Les parties sont avisées qu'elles peuvent se pourvoir en cassation contre cette ordonnance dans un délai de 2 mois à compter de cette notification, le pourvoi devant être formé par déclaration au greffe de la Cour de cassation, signé par un avocat au conseil d'Etat ou de la Cour de cassation.
Le greffier Le président
Reçu et pris connaissance le :
Monsieur [G] [U]
né le 19 Mars 1994 à [Localité 5] (TUNISIE)
de nationalité Tunisienne
Assisté de , interprète en langue arabe.
Interprète
COUR D'APPEL D'AIX-EN-PROVENCE
Chambre 1-11, Rétentions Administratives
[Adresse 8]
Téléphone : [XXXXXXXX02] - [XXXXXXXX03] - [XXXXXXXX01]
Courriel : [Courriel 4]
Aix-en-Provence, le 16 Septembre 2024
À
- Monsieur le préfet
- Monsieur le directeur du centre de rétention administrative de [Localité 7]
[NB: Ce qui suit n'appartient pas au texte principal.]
Lemma psafe_attributes attrs : psafe (Zlen attrs) (decode_attributes attrs) (λ l, map fst l = map at_name attrs).
Proof.
  induction attrs as [|a attrs IH]; cbn [decode_attributes]; [by apply psafe_ret; [rewrite Zlen_nil; lia|]|].
  case_bool_decide; [|apply psafe_throw]. rewrite Zlen_cons. eapply psafe_bind; [apply psafe_value|]. intros v _.
  eapply psafe_bind; [eapply psafe_weaken; [| |exact IH]; [reflexivity|done]|]. intros l Hl. apply psafe_ret; [lia|]. cbn. by rewrite Hl.
Qed.

(** What a decoded value has to do with its type and the bytes it came from. *)
Definition fits_type (ty : ObjectType) (n : Z) (v : DecodedObject) : Prop :=
  do_type_schema v = ot_schema ty ∧ do_type_name v = ot_name ty ∧
  match ot_element ty with
  | Some _ => do_attributes v = [] ∧ ∃ l, do_elements v = Some l ∧ Zlen l <= n ∧ Zlen l <= 1000000
  | None => map fst (do_attributes v) = map at_name (ot_attributes ty) ∧ do_elements v = None
  end.

Lemma psafe_collection ty elem n :
  psafe 0 (decode_collection ty elem) (λ v, do_type_schema v = ot_schema ty ∧ do_type_name v = ot_name ty ∧ do_attributes v = []) ∧
  ∀ r, packed_ok r → pr_limits r = limits_DEFAULT → Zlen (pr_bytes r) <= n →
    match (decode_collection ty elem r).1 with
    | Ok v => ∃ l, do_elements v = Some l ∧ Zlen l <= n ∧ Zlen l <= 1000000
    | _ => True
    end.
Proof.
  split.
  - unfold decode_collection. case_bool_decide; [|apply psafe_throw].
    eapply psafe_bind; [apply psafe_u8|]. intros _ _. eapply psafe_bind; [apply psafe_length|]. intros k Hk.
    eapply psafe_bind; [apply psafe_gets|]. intros l _. eapply (psafe_bind _ 0 _ _ (λ _, True)).
    { apply psafe_lift. unfold check_object_elements, check. by destruct (_ <=? _). }
    intros _ _. eapply (psafe_bind _ 0 _ _ (λ _, True)).
    { intros r Hr. unfold with_capacity_limited, check_object_elements, check. split; [done|]. split; [done|]. split; [done|].
      split; [lia|]. destruct (_ <=? _); st_run; [split; [done|lia]|done]. }
    intros _ _. cbn beta in Hk. eapply psafe_bind; [eapply psafe_weaken; [| |apply psafe_elements]; [|by intros]|]; [instantiate (1 := 0); lia|].
    intros els _. apply psafe_ret; [lia|done].
  - intros r Hr Hlim Hn. unfold decode_collection. case_bool_decide; [|done]. rewrite st_bindE.
    pose proof (psafe_u8 r Hr) as H1. destruct (packed_read_u8 r) as [[f|e| |] r1]; try done. destruct H1 as (Hr1 & Hb1 & Hl1 & _ & _).
    rewrite st_bindE. pose proof (psafe_length r1 Hr1) as H2. destruct (packed_read_length r1) as [[k|e| |] r2]; try done.
    destruct H2 as (Hr2 & Hb2 & Hl2 & _ & Hk & _). st_run. unfold check_object_elements, check.
    replace (pr_limits r2) with limits_DEFAULT by congruence.
    destruct (Z.leb_spec k (max_object_elements limits_DEFAULT)) as [Hmax|]; st_run; [|done].
    unfold with_capacity_limited, check_object_elements, check. cbn [protocol_limits packed_bounded_reader].
    replace (pr_limits r2) with limits_DEFAULT by congruence. rewrite (proj2 (Z.leb_le _ _) Hmax). st_run.
    pose proof (psafe_elements (el_type_name elem) (Z.to_nat k) r2 Hr2) as H3.
    destruct (decode_elements _ _ r2) as [[els|e| |] r3]; try done. st_run. destruct H3 as (Hr3 & Hb3 & _ & _ & Hlen & Hadv).
    exists els. split; [done|]. destruct Hr2 as (_ & Hp2 & _), Hr3 as (_ & Hp3 & _). rewrite Hb3, Hb2, Hb1 in *.
    change (max_object_elements limits_DEFAULT) with 1000000 in Hmax. assert (Zlen els = k) by (unfold Zlen; lia). split; lia.
Qed.

(** Where a name was found in a BFILE locator it stands there, directory and file with
    their lengths, at the end. *)
Definition names_at_end (locator dir file : bytes) : Prop :=
  ∃ prefix, locator = prefix ++ to_be_bytes 2 (Zlen dir) ++ dir ++ to_be_bytes 2 (Zlen file) ++ file ∧
    dir ≠ [] ∧ file ≠ [] ∧ utf8_valid dir = true ∧ utf8_valid file = true.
- Monsieur le procureur général
- Monsieur le greffier du Juge des libertés et de la détention de NICE
- Maître Lucile NAUDON
NOTIFICATION D'UNE ORDONNANCE
J'ai l'honneur de vous notifier l'ordonnance ci-jointe rendue le 16 Septembre 2024, suite à l'appel interjeté par :
Monsieur [G] [U]
né le 19 Mars 1994 à [Localité 5] (TUNISIE)
de nationalité Tunisienne
Je vous remercie de m'accuser réception du présent envoi.
Le greffier,
VOIE DE RECOURS
Nous prions Monsieur le directeur du centre de rétention administrative de bien vouloir indiquer au retenu qu'il peut se pourvoir en cassation contre cette ordonnance dans un délai de 2 mois à compter de cette notification, le pourvoi devant être formé par déclaration au greffe de la Cour de cassation.